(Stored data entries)
◆ ◆ ◆ ◆ ◆ ◆ ◆
(** X12. The result of an attribute is never above its max, whatever min
    is. When min is not above max, the result of a decimal attribute is not
    below min; the result of a whole-number attribute is not below the
    floor of min (it can be below a fractional min). *)
Theorem attribute_result_within_bounds (stat : Stat.t) (lo hi : jsnum) :
  Stat.min stat = VNum lo -> Stat.max stat = VNum hi ->
  let result :=
    ToNumber str_to_num (Stat.result (combineAttribute num_to_str str_to_num stat)) in
  jlt hi result = false
  /\ (jlt hi lo = false ->
      jlt result (if Stat.decimal stat then lo else jfloor lo) = false).
Proof.
  intros Hlo Hhi. cbv zeta. unfold combineAttribute. cbv zeta.
  rewrite Hlo, Hhi.
  set (x := jmul _ _).
  assert (Hres : forall s, Stat.result
            (if String.eqb (Stat.attributeType (Stat.set_result s stat)) "ability"
             then Stat.set_modifier
                    (jfloor (jdiv (jsub (ToNumber str_to_num s) (num 10)) (num 2)))
                    (Stat.set_result s stat)
             else Stat.set_result s stat) = s).
  { intros s. destruct stat; cbn. now destruct (String.eqb _ _). }
  rewrite Hres. clear Hres.
  unfold js_gt, js_lt. cbn [ToNumber].
  assert (Hr1 : (if jlt x lo then VNum lo else VNum x)
                = VNum (if jlt x lo then lo else x)) by now destruct (jlt x lo).
  rewrite Hr1. cbn [ToNumber].
  set (r1 := if jlt x lo then lo else x).
  assert (Hr2 : (if jlt hi r1 then VNum hi else VNum r1)
                = VNum (if jlt hi r1 then hi else r1)) by now destruct (jlt hi r1).
  rewrite Hr2.
  set (r2 := if jlt hi r1 then hi else r1).
  assert (Hup : jlt hi r2 = false).
  { unfold r2. destruct (jlt hi r1) eqn:E; [apply jlt_irrefl | exact E]. }
  assert (Hdown : jlt hi lo = false -> jlt r2 lo = false).
  { intros Hord. unfold r2, r1.
    destruct (jlt x lo) eqn:E1.
    - rewrite Hord. apply jlt_irrefl.
    - destruct (jlt hi x); [exact Hord | exact E1]. }
  destruct (Stat.decimal stat); cbn [negb ToNumber].
  - split; assumption.
  - split; [now apply jlt_floor_r | intros Hord; now apply jlt_floor_mono, Hdown].
Qed.
(** Two runs with no [api_key] or no [api_url]: one with a package and a
    pkginfo, which reports the configuration error; one with no package
    on the disk, which says that and does not. *)
Lemma missing_config_no_network_witness :
  (popen_calls
     (log (run_main world_upload_ok env_given_no_api_key stub_fs).2) = []
   /\ slack_calls
        (log (run_main world_upload_ok env_given_no_api_key stub_fs).2) = []
   /\ (run_main world_upload_ok env_given_no_api_key stub_fs).1 = Val tt
   /\ log (run_main world_upload_ok env_given_no_api_key stub_fs).2
      = [EvOutput (VStr config_hint)]
   /\ reports_config_error
        (log (run_main world_upload_ok env_given_no_api_key stub_fs).2))
  /\ (popen_calls (log (run_main world_upload_ok env_no_api_url ∅).2) = []
      /\ (run_main world_upload_ok env_no_api_url ∅).1 = Val tt
      /\ (exists msg,
            msg ∈ early_diagnostics
            /\ last (log (run_main world_upload_ok env_no_api_url ∅).2)
               = Some (EvOutput (VStr msg)))
      /\ ~ reports_config_error
             (log (run_main world_upload_ok env_no_api_url ∅).2)).
Proof.
  split.
  - destruct (missing_config_no_network world_upload_ok
                env_given_no_api_key stub_fs
                (run_main world_upload_ok env_given_no_api_key stub_fs).1
                (run_main world_upload_ok env_given_no_api_key stub_fs).2)
      as (Hp & Hs & Hv & _ & Hiff).
    + apply surjective_pairing.
    + right. right. vm_compute. reflexivity.
    + split; [exact Hp|]. split; [exact Hs|].
      assert (prepare world_upload_ok
                (mkState env_given_no_api_key stub_fs [])
              = (Val (VStr raw_name, VStr raw_version),
                 mkState env_given_no_api_key stub_fs [])) as Hprep
        by (vm_compute; reflexivity).
      destruct (Hv _ _ _ Hprep) as [Ho Hl].
      split; [exact Ho|]. split; [exact Hl|].
      apply Hiff. eauto.
  - destruct (missing_config_no_network world_upload_ok env_no_api_url ∅
                (run_main world_upload_ok env_no_api_url ∅).1
                (run_main world_upload_ok env_no_api_url ∅).2)
      as (Hp & _ & _ & Hr & Hiff).
    + apply surjective_pairing.
    + left. left. vm_compute. reflexivity.
    + split; [exact Hp|].
      assert (prepare world_upload_ok (mkState env_no_api_url ∅ [])
              = (Return, (run_main world_upload_ok env_no_api_url ∅).2))
        as Hprep by (vm_compute; reflexivity).
      destruct (Hr _ Hprep) as (Ho & _ & Hm).
      split; [exact Ho|]. split; [exact Hm|].
      intros H. apply Hiff in H as (n & v & s1 & E).
      rewrite Hprep in E. discriminate E.
Defined.
(** * Chit-fund payment ledger: the Mongoose model and its controllers

    A shallow embedding of [src/models/userPayment.js] (the schema, its
    validators, the [pre("save")] hook and the summary method) and of the
    handlers of [src/controllers/userPaymentsController.js], all but the
    list handler, with the properties of the ledger proved about them.

    Modelling conventions.
    - A JavaScript Number is a rational ([Q]): request bodies are JSON, so
      every number that enters is finite, and the arithmetic of the code
      ([+], [-], [/], comparisons) is taken exactly; the rounding of IEEE
      doubles is not modelled.  Numeric equality ([===], [includes]) is
      [Qeq], not Leibniz equality.
    - A Date is its time value, the number of milliseconds since the epoch
      ([Z]); invalid dates and the [TimeClip] range limit are left out.  The
      calendar functions follow ECMA-262 (Day, YearFromTime, MakeDay, ...);
      the host's time zone is the parameter [LocalTZA].
    - The collection is a finite map from document ids to documents.
      [timestamps], the [_id] of sub-documents, the setters and pattern
      validators of the identity fields and the unique index are not
      modelled, nor are the [summary] and [paidMonths] members of the
      response of a payment.
    - A request body is taken after parsing: month numbers and amounts are
      numbers, dates are valid, a status or payment method is one of its
      enum, the id is well formed. *)

From Stdlib Require Import ZArith QArith Qround Lia Bool List String.
From stdpp Require Import gmap strings.
From Stdlib Require Import DecimalString SetoidList.
Import ListNotations.

Local Open Scope Z_scope.

(** ** JavaScript numbers *)

Module JsNumber.

Definition Number : Type := Q.

(** [x < y], [x > y], [x >= y] and [x === y] on numbers. *)
Definition lt (x y : Number) : bool := negb (Qle_bool y x).
Definition gt (x y : Number) : bool := lt y x.
Definition ge (x y : Number) : bool := Qle_bool y x.
Definition strictEq (x y : Number) : bool := Qeq_bool x y.

(** ToBoolean on a number: only zero is falsy (there is no NaN here). *)
Definition truthy (x : Number) : bool := negb (Qeq_bool x 0).

(** ToBoolean on a possibly undefined number. *)
Definition truthyOpt (x : option Number) : bool :=
  match x with
  | Some v => truthy v
  | None => false
  end.

(** ToIntegerOrInfinity: truncation towards zero. *)
Definition ToIntegerOrInfinity (x : Number) : Z :=
  Z.quot (Qnum x) (Zpos (Qden x)).

(** [Array.prototype.includes] on numbers (SameValueZero). *)
Definition includes (l : list Number) (x : Number) : bool :=
  existsb (fun y => strictEq y x) l.

(** The length of an array, as a number. *)
Definition lengthOf {A : Type} (l : list A) : Number :=
  inject_Z (Z.of_nat (List.length l)).

End JsNumber.

(** ** JavaScript dates (ECMA-262, section "Date Objects") *)

Module JsDate.

Definition Date : Type := Z.

Definition msPerDay : Z := 86400000.

Definition Day (t : Z) : Z := t / msPerDay.
Definition TimeWithinDay (t : Z) : Z := t mod msPerDay.

Definition isLeapYear (y : Z) : bool :=
  ((y mod 4 =? 0) && negb (y mod 100 =? 0)) || (y mod 400 =? 0).

Definition DayFromYear (y : Z) : Z :=
  365 * (y - 1970) + (y - 1969) / 4 - (y - 1901) / 100 + (y - 1601) / 400.

(** The largest year [y] with [DayFromYear y <= Day t]: an estimate from
    the mean length of a year, corrected by at most one year. *)
Definition YearFromTime (t : Z) : Z :=
  let d := Day t in
  let y := 1970 + (d * 400) / 146097 in
  if d <? DayFromYear y then y - 1
  else if DayFromYear (y + 1) <=? d then y + 1
  else y.

Definition InLeapYear (t : Z) : Z :=
  if isLeapYear (YearFromTime t) then 1 else 0.

Definition DayWithinYear (t : Z) : Z := Day t - DayFromYear (YearFromTime t).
◆ ◆ ◆ ◆ ◆ ◆ ◆
### TASK STATEMENT
Retype the entries above exactly, but only from the line containing "as (Hp & Hs & Hv & _ & Hiff)." through the line containing "apply Hiff. eauto.", both included.

### REPLY
      as (Hp & Hs & Hv & _ & Hiff).
    + apply surjective_pairing.
    + right. right. vm_compute. reflexivity.
    + split; [exact Hp|]. split; [exact Hs|].
      assert (prepare world_upload_ok
                (mkState env_given_no_api_key stub_fs [])
              = (Val (VStr raw_name, VStr raw_version),
                 mkState env_given_no_api_key stub_fs [])) as Hprep
        by (vm_compute; reflexivity).
      destruct (Hv _ _ _ Hprep) as [Ho Hl].
      split; [exact Ho|]. split; [exact Hl|].
      apply Hiff. eauto.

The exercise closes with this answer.